In the entries below, find the line with "pv s d a sl." and the line with "by rewrite Hf."; give again those lines and every line between them, exactly.

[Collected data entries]
Start of Block
(* ===== verification/FsAlloc.v ===== *)
(** * The block allocator

    [balloc] and [bfree] against the bitmap, and the frame lemmas that say which
    writes leave the pointer trees alone. *)

From S2P Require Import Prelude FsTypes Block Inode FsInv.

(** ** Bits of a bitmap *)

Lemma testbit_pow2 k j : 0 ≤ k → 0 ≤ j → Z.testbit (Z.shiftl 1 k) j = bool_decide (j = k).
Proof.
  intros Hk Hj. rewrite Z.shiftl_spec by done.
  destruct (decide (j = k)) as [->|Hne].
  - by rewrite Z.sub_diag, bool_decide_true.
  - rewrite bool_decide_false by done.
    destruct (decide (j < k)); [apply Z.testbit_neg_r; lia|].
    change 1 with (2 ^ 0). apply Z.pow2_bits_false. lia.
Qed.

Lemma bit_clear_testbit y k : 0 ≤ k → bit_clear y k = negb (Z.testbit y k).
Proof.
  intros Hk. unfold bit_clear. destruct (Z.testbit y k) eqn:E; cbn.
  - apply Z.eqb_neq. intros Hz. apply (f_equal (λ z, Z.testbit z k)) in Hz.
    rewrite Z.land_spec, testbit_pow2, bool_decide_true, E, Z.bits_0 in Hz by done. done.
  - apply Z.eqb_eq. apply Z.bits_inj'. intros j Hj.
    rewrite Z.land_spec, testbit_pow2, Z.bits_0 by done.
    destruct (decide (j = k)) as [->|]; [by rewrite E|].
    by rewrite bool_decide_false, andb_false_r.
Qed.

Lemma byte_bits y : is_byte y ↔ 0 ≤ y ∧ ∀ j, 8 ≤ j → Z.testbit y j = false.
Proof.
  unfold is_byte. split.
  - intros [H0 H8]. split; [done|]. intros j Hj.
    destruct (decide (y = 0)) as [->|]; [apply Z.bits_0|].
    apply Z.bits_above_log2; [done|]. assert (Z.log2 y < 8); [|lia].
    apply Z.log2_lt_pow2; lia.
  - intros [H0 Hb]. split; [done|].
    assert (y = y mod 2 ^ 8) as ->; [|apply Z.mod_pos_bound; lia].
    apply Z.bits_inj'. intros j Hj. destruct (decide (j < 8)).
    + by rewrite Z.mod_pow2_bits_low by lia.
    + rewrite Z.mod_pow2_bits_high by lia. apply Hb. lia.
Qed.

Definition set_bit (k y : Z) : Z := Z.lor y (Z.shiftl 1 k).
Definition clear_bit (k y : Z) : Z := Z.land y (u8 (Z.lnot (Z.shiftl 1 k))).

Lemma set_bit_spec k y j :
  0 ≤ k → 0 ≤ j → Z.testbit (set_bit k y) j = if decide (j = k) then true else Z.testbit y j.
Proof.
  intros. unfold set_bit. rewrite Z.lor_spec, testbit_pow2 by done.
  case_decide; [by rewrite bool_decide_true, orb_true_r|by rewrite bool_decide_false, orb_false_r].
Qed.

Lemma clear_bit_spec k y j :
  0 ≤ k → 0 ≤ j < 8 →
  Z.testbit (clear_bit k y) j = if decide (j = k) then false else Z.testbit y j.
Proof.
  intros. unfold clear_bit, u8. rewrite Z.land_spec. change 256 with (2 ^ 8).
  rewrite Z.mod_pow2_bits_low, Z.lnot_spec, testbit_pow2 by lia.
  case_decide; [by rewrite bool_decide_true, andb_false_r|].
  by rewrite bool_decide_false, andb_true_r.
Qed.

Lemma set_bit_byte k y : 0 ≤ k < 8 → is_byte y → is_byte (set_bit k y).
Proof.
  rewrite !byte_bits. intros Hk [H0 Hb]. split.
  - unfold set_bit. apply Z.lor_nonneg. split; [done|]. apply Z.shiftl_nonneg. lia.
  - intros j Hj. rewrite set_bit_spec, decide_False by lia. by apply Hb.
Qed.

Lemma clear_bit_byte k y : is_byte y → is_byte (clear_bit k y).
Proof.
  rewrite !byte_bits. intros [H0 Hb]. split.
  - unfold clear_bit. apply Z.land_nonneg. by left.
  - intros j Hj. unfold clear_bit. rewrite Z.land_spec, Hb by done. done.
Qed.

(** Bit [b] of a buffer. *)
Definition buf_bit (buf : list Z) (b : Z) : bool :=
  Z.testbit (buf !!! Z.to_nat (b / 8)) (b mod 8).

Lemma buf_bit_update f v buf b b' :
  length buf = 1024%nat → 0 ≤ b < 8192 → 0 ≤ b' < 8192 →
  (∀ y j, 0 ≤ j < 8 → Z.testbit (f y) j = if decide (j = b mod 8) then v else Z.testbit y j) →
  buf_bit (zupdate (b / 8) f buf) b' = if decide (b' = b) then v else buf_bit buf b'.
Proof.
  intros Hl Hb Hb' Hf. unfold buf_bit, zupdate.
  pose proof (Z.div_mod b 8). pose proof (Z.div_mod b' 8).
  pose proof (Z.mod_pos_bound b 8). pose proof (Z.mod_pos_bound b' 8).
  destruct (decide (b' / 8 = b / 8)) as [E|E].
  - rewrite E. erewrite list_lookup_total_correct.
    2:{ rewrite list_lookup_alter_eq. erewrite list_lookup_lookup_total_lt by lia. done. }
    rewrite Hf by lia. repeat case_decide; try lia; done.
  - rewrite decide_False by (intros ->; done).
    rewrite !list_lookup_total_alt. by rewrite list_lookup_alter_ne by lia.
Qed.

Lemma block_buf_zupdate f buf i :
  block_buf buf → (∀ y, is_byte y → is_byte (f y)) → block_buf (zupdate i f buf).
Proof.
  intros [Hl Hb] Hf. unfold zupdate. split; [by rewrite length_alter|].
  apply Forall_alter; [done|]. intros. by apply Hf.
Qed.

Lemma block_buf_zeros : block_buf (zeros 1024).
Proof. split; [apply length_zeros|apply bytes_zeros]. Qed.
#[export] Hint Resolve block_buf_zeros : kernel.

(** ** Frames *)

(** The pointer tree of an inode only depends on its table blocks. *)
Lemma pv_frame s s' d a :
  (∀ sl, slot_ok sl → is_node sl = true → pv s d a sl ≠ 0 →
     fblk s' d (pv s d a sl) = fblk s d (pv s d a sl)) →
  ∀ sl, slot_ok sl → pv s' d a sl = pv s d a sl.
Proof.
  intros Hf.
  assert (He : ∀ sl j, slot_ok sl → is_node sl = true →
    entry s' d (pv s d a sl) j = entry s d (pv s d a sl) j).
  { intros sl j Hok Hn. unfold entry. destruct (Z.eqb_spec (pv s d a sl) 0); [done|].
    by rewrite Hf. }
  assert (HD : ∀ j, pv s' d a (DInd j) = pv s d a (DInd j)).
  { intros j. apply (He (Root (NDIRECT + 1)) j); [|done]. cbn. consts. lia. }
  intros [i|j|j|j k] Hok; [done| |done|].
  - apply (He (Root NDIRECT) j); [|done]. cbn. consts. lia.
  - cbn in Hok. change (entry s' d (pv s' d a (DInd j)) k = entry s d (pv s d a (DInd j)) k).
    rewrite HD. apply He; [cbn; lia|done].
Qed.

(** Moving the invariant to a state with the same pointers and, for the blocks
    in use, the same bits. *)
Lemma wf_transfer s s' d A A' :
  wf s d A → same_base s s' d →
  (∀ n, inode_ok s d n → length (k_addrs (A' n)) = 14%nat) →
  (∀ n sl, inode_ok s d n → slot_ok sl →
     pv s' d (k_addrs (A' n)) sl = pv s d (k_addrs (A n)) sl) →
  (∀ b, 0 ≤ b < 8192 → allocated s d b = true → allocated s' d b = true) →
  wf s' d A'.
Proof.
  intros W HB Hl Hp Hbit. pose proof (wf_geom _ _ _ W) as (? & ? & ? & ? & ?).
  constructor; try (by apply W || by apply HB).
  - rewrite (sb_sb _ _ _ HB). apply W.
  - apply (same_base_geom _ _ _ HB), W.
  - intros n Hn. apply Hl. by rewrite <-(same_base_inode_ok _ _ _ HB).
  - intros b Hb. rewrite (same_base_sbof _ _ _ HB) in Hb. apply Hbit; [lia|]. by apply W.
  - intros n sl Hn%(same_base_inode_ok _ _ _ HB) Hsl. rewrite Hp by done. intros Hv.
    destruct (wf_ptr _ _ _ W n sl Hn Hsl Hv) as [Hd Ha].
    split; [by apply (same_base_data_blk _ _ _ HB)|]. apply Hbit; [|done].
    by apply (wf_ptr_range _ _ _ W).
  - intros n sl n' sl' Hn%(same_base_inode_ok _ _ _ HB) Hn'%(same_base_inode_ok _ _ _ HB) Hsl Hsl'.
    rewrite !Hp by done. by apply W.
Qed.

(** A block no table pointer designates. *)
Definition not_table (s : fs) (d : Z) (A : Z → ikey) (b : Z) : Prop :=
  ∀ n sl, inode_ok s d n → slot_ok sl → is_node sl = true → pv s d (k_addrs (A n)) sl ≠ 0 →
    pv s d (k_addrs (A n)) sl ≠ b.

(** Overwriting such a block moves no pointer. *)
Lemma pv_fset s d A b buf n sl :
  wf s d A → not_table s d A b → inode_ok s d n → slot_ok sl →
  pv (fset d b buf s) d (k_addrs (A n)) sl = pv s d (k_addrs (A n)) sl.
Proof.
  intros W Hb Hn Hsl. apply pv_frame; [|done].
  intros sl' Hsl' Hnode Hv. apply fblk_fset_ne; [apply W..|].
  intros E. eapply Hb; [exact Hn|exact Hsl'|..]; done.
Qed.

Lemma unallocated_not_table s d A b : wf s d A → allocated s d b = false → not_table s d A b.
Proof.
  intros W Hb n sl Hn Hsl _ Hv E. destruct (wf_ptr _ _ _ W n sl Hn Hsl Hv) as [_ Ha].
  rewrite E in Ha. congruence.
Qed.

Lemma meta_not_table s d A b : wf s d A → b ≤ bmapstart (sbof s d) → not_table s d A b.
Proof.
  intros W Hb n sl Hn Hsl _ Hv E. destruct (wf_ptr _ _ _ W n sl Hn Hsl Hv) as [[? _] _]. lia.
Qed.

(** A block a file holds data in is no table block. *)
Lemma leaf_not_table s d A n sl :
  wf s d A → inode_ok s d n → slot_ok sl → is_node sl = false →
  pv s d (k_addrs (A n)) sl ≠ 0 → not_table s d A (pv s d (k_addrs (A n)) sl).
Proof.
  intros W Hn Hsl Hl Hv m sl' Hm Hsl' Hnode Hv' E.
  destruct (wf_inj _ _ _ W m sl' n sl) as [_ ->]; try done. congruence.
Qed.

(** ** [balloc] *)

Record balloc_post (s : fs) (d b : Z) (s' : fs) : Prop := BallocPost {
  ba_base : same_base s s' d;
  ba_table : inode_table s' = inode_table s;
  ba_data : data_blk s d b;
  ba_limit : b < nblocks (sbof s d);
  ba_first : ∀ b', 0 ≤ b' < b → allocated s d b' = true;
  ba_free : allocated s d b = false;
  ba_bits : ∀ b', 0 ≤ b' < 8192 →
    allocated s' d b' = if decide (b' = b) then true else allocated s d b';
  ba_zero : fblk s' d b = zeros 1024;
  ba_rest : ∀ b', b' ≠ b → b' ≠ bmapstart (sbof s d) → fblk s' d b' = fblk s d b'
}.

(** The scan finds the first clear bit below [nblocks]. *)
Lemma balloc_scan_wp s d A (Q : option Z → fs → Prop) R :
  wf s d A →
  (∀ b, 0 ≤ b < nblocks (sbof s d) → allocated s d b = false →
     (∀ b', 0 ≤ b' < b → allocated s d b' = true) → Q (Some b) s) →
  ((∀ b, 0 ≤ b < nblocks (sbof s d) → allocated s d b = true) → Q None s) →
  wp (loop (S (Z.to_nat (nblocks (sbof s d)))) (balloc_scan (sbof s d) (bitmap s d)) 0) Q R s.
Proof.
  intros W Hfound Hnone. pose proof (wf_geom _ _ _ W) as (? & ? & ? & ? & ?).
  eapply wp_loop with (k := Z.to_nat (nblocks (sbof s d))) (I := λ k b s', s' = s ∧
    0 ≤ b ≤ nblocks (sbof s d) ∧ k = Z.to_nat (nblocks (sbof s d) - b) ∧
    ∀ b', 0 ≤ b' < b → allocated s d b' = true); [|repeat split; lia|lia].
  intros k b s0 (-> & Hb & -> & Hall). unfold balloc_scan. zcase.
  - wp_step. eapply wp_expect; [apply bitmap_lookup; [by eapply wf_bm_ok|lia]|].
    pose proof (Z.mod_pos_bound b 8). rewrite bit_clear_testbit by lia.
    fold (allocated s d b). destruct (allocated s d b) eqn:E; cbn [negb].
    + apply wp_ret. eexists. split; [|repeat split]; rewrite ?u32_small by lia; [lia..|].
      intros b' Hb'. destruct (decide (b' = b)) as [->|]; [done|]. apply Hall. lia.
    + apply wp_ret. apply Hfound; [lia|done..].
  - apply wp_ret. apply Hnone. intros. apply Hall. lia.
Qed.

Lemma allocated_buf_bit s d b : allocated s d b = buf_bit (bitmap s d) b.
Proof. done. Qed.

Lemma balloc_wp s d A (Q : Z → fs → Prop) (R : fs → Prop) :
  wf s d A →
  (∀ b s', balloc_post s d b s' → Q b s') →
  ((∀ b, 0 ≤ b < nblocks (sbof s d) → allocated s d b = true) → R s) →
  wp (balloc d) Q R s.
Proof.
  intros W HQ HR. pose proof (wf_geom _ _ _ W) as (? & ? & ? & ? & ?).
  pose proof (wf_devs _ _ _ W) as Hdv. pose proof (wf_dev _ _ _ W) as Hd.
  unfold balloc. wp_step. wp_step. wp_step. eapply wp_expect; [by eapply bm_sb_lookup, wf_bm_ok|].
  wp_step. apply wp_read_block; [done..|by eapply bm_fits, wf_bm_ok|]. fold (bitmap s d).
  wp_step. eapply balloc_scan_wp; [done| |]; [|intros; by apply wp_panic, HR].
  intros b Hb Hfree Hfirst.
  assert (bmapstart (sbof s d) < b).
  { destruct (decide (b ≤ bmapstart (sbof s d))); [|lia].
    rewrite (wf_meta _ _ _ W) in Hfree by lia. done. }
  assert (Hfit : fits s d b) by (unfold fits; lia).
  pose proof (Z.mod_pos_bound b 8).
  assert (Hbuf : block_buf (zupdate (b / 8) (set_bit (b mod 8)) (bitmap s d))).
  { apply block_buf_zupdate; [by apply fblk_ok|]. intros. by apply set_bit_byte; [lia|]. }
  change (λ y, Z.lor y (Z.shiftl 1 (b mod 8))) with (set_bit (b mod 8)).
  wp_step. apply wp_write_block; [done..|by eapply bm_fits, wf_bm_ok|].
  wp_step. apply wp_write_block; [by apply devs_ok_fset|done|by apply fits_fset|].
  apply wp_ret, HQ.
  set (s1 := fset d (bmapstart (sbof s d)) _ s). assert (Hd1 : devs_ok s1) by by apply devs_ok_fset.
  constructor; try done.
  - eapply same_base_trans; [by apply same_base_fset|].
    apply same_base_fset; auto with kernel.
  - split; [lia|done].
  - lia.
  - intros b' Hb'. unfold allocated at 1, bitmap. change (sbof (fset _ _ _ s1) d) with (sbof s d).
    rewrite fblk_fset_ne by (done || lia). unfold s1. rewrite fblk_fset_eq by done.
    apply (buf_bit_update (set_bit (b mod 8)) true); [|lia..|].
    + by apply fblk_ok.
    + intros. apply set_bit_spec; lia.
  - apply fblk_fset_eq; auto with kernel.
  - intros b' Hne Hnb. rewrite fblk_fset_ne by done. unfold s1. by rewrite fblk_fset_ne.
Qed.

(** The allocation disturbs no pointer, and the invariant survives with the new
    block not yet in use. *)
Lemma balloc_pv s d A b s' n sl :
  wf s d A → balloc_post s d b s' → inode_ok s d n → slot_ok sl →
  pv s' d (k_addrs (A n)) sl = pv s d (k_addrs (A n)) sl.
Proof.
  intros W H Hn Hsl. apply pv_frame; [|done]. intros sl' Hsl' Hnode Hv.
  apply (ba_rest _ _ _ _ H).
  - by eapply unallocated_not_table; [|apply H|..].
  - by eapply meta_not_table; [|reflexivity|..].
Qed.

Lemma balloc_wf s d A b s' : wf s d A → balloc_post s d b s' → wf s' d A.
Proof.
  intros W H. eapply wf_transfer; [done|apply H|apply W|by intros; apply balloc_pv with b|].
  intros b' Hb' Ha. rewrite (ba_bits _ _ _ _ H) by done. by case_decide.
Qed.

(** ** [bfree] *)

Record bfree_post (s : fs) (d b : Z) (s' : fs) : Prop := BfreePost {
  bf_base : same_base s s' d;
  bf_table : inode_table s' = inode_table s;
  bf_bits : ∀ b', 0 ≤ b' < 8192 →
    allocated s' d b' = if decide (b' = b) then false else allocated s d b';
  bf_rest : ∀ b', b' ≠ bmapstart (sbof s d) → fblk s' d b' = fblk s d b'
}.

Lemma bfree_wp s d b (Q : unit → fs → Prop) R :
  bm_ok s d → 0 ≤ b < 8192 → allocated s d b = true →
  (∀ s', bfree_post s d b s' → Q tt s') → wp (bfree d b) Q R s.
Proof.
  intros B Hb Ha HQ. pose proof (bm_devs _ _ B) as Hdv. pose proof (bm_dev _ _ B) as Hd.
  unfold bfree. wp_step. wp_step. wp_step. eapply wp_expect; [by apply bm_sb_lookup|].
  wp_step. apply wp_read_block; [done..|by apply bm_fits|]. fold (bitmap s d).
  wp_step. eapply wp_expect; [by apply bitmap_lookup|].
  pose proof (Z.mod_pos_bound b 8). rewrite bit_clear_testbit by lia.
  fold (allocated s d b). rewrite Ha. cbn [negb].
  change (λ y, Z.land y (u8 (Z.lnot (Z.shiftl 1 (b mod 8))))) with (clear_bit (b mod 8)).
  assert (Hbuf : block_buf (zupdate (b / 8) (clear_bit (b mod 8)) (bitmap s d))).
  { apply block_buf_zupdate; [by apply fblk_ok|]. intros. by apply clear_bit_byte. }
  apply wp_write_block; [done..|by apply bm_fits|]. apply HQ. constructor; try done.
  - by apply same_base_fset.
  - intros b' Hb'. unfold allocated at 1, bitmap. change (sbof (fset _ _ _ s) d) with (sbof s d).
    rewrite fblk_fset_eq by done.
    apply (buf_bit_update (clear_bit (b mod 8)) false); [by apply fblk_ok|lia..|].
    intros. apply clear_bit_spec; lia.
  - intros b' Hne. by rewrite fblk_fset_ne.
Qed.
End of Block
ANSWER —
  ∀ sl, slot_ok sl → pv s' d a sl = pv s d a sl.
Proof.
  intros Hf.
  assert (He : ∀ sl j, slot_ok sl → is_node sl = true →
    entry s' d (pv s d a sl) j = entry s d (pv s d a sl) j).
  { intros sl j Hok Hn. unfold entry. destruct (Z.eqb_spec (pv s d a sl) 0); [done|].
    by rewrite Hf. }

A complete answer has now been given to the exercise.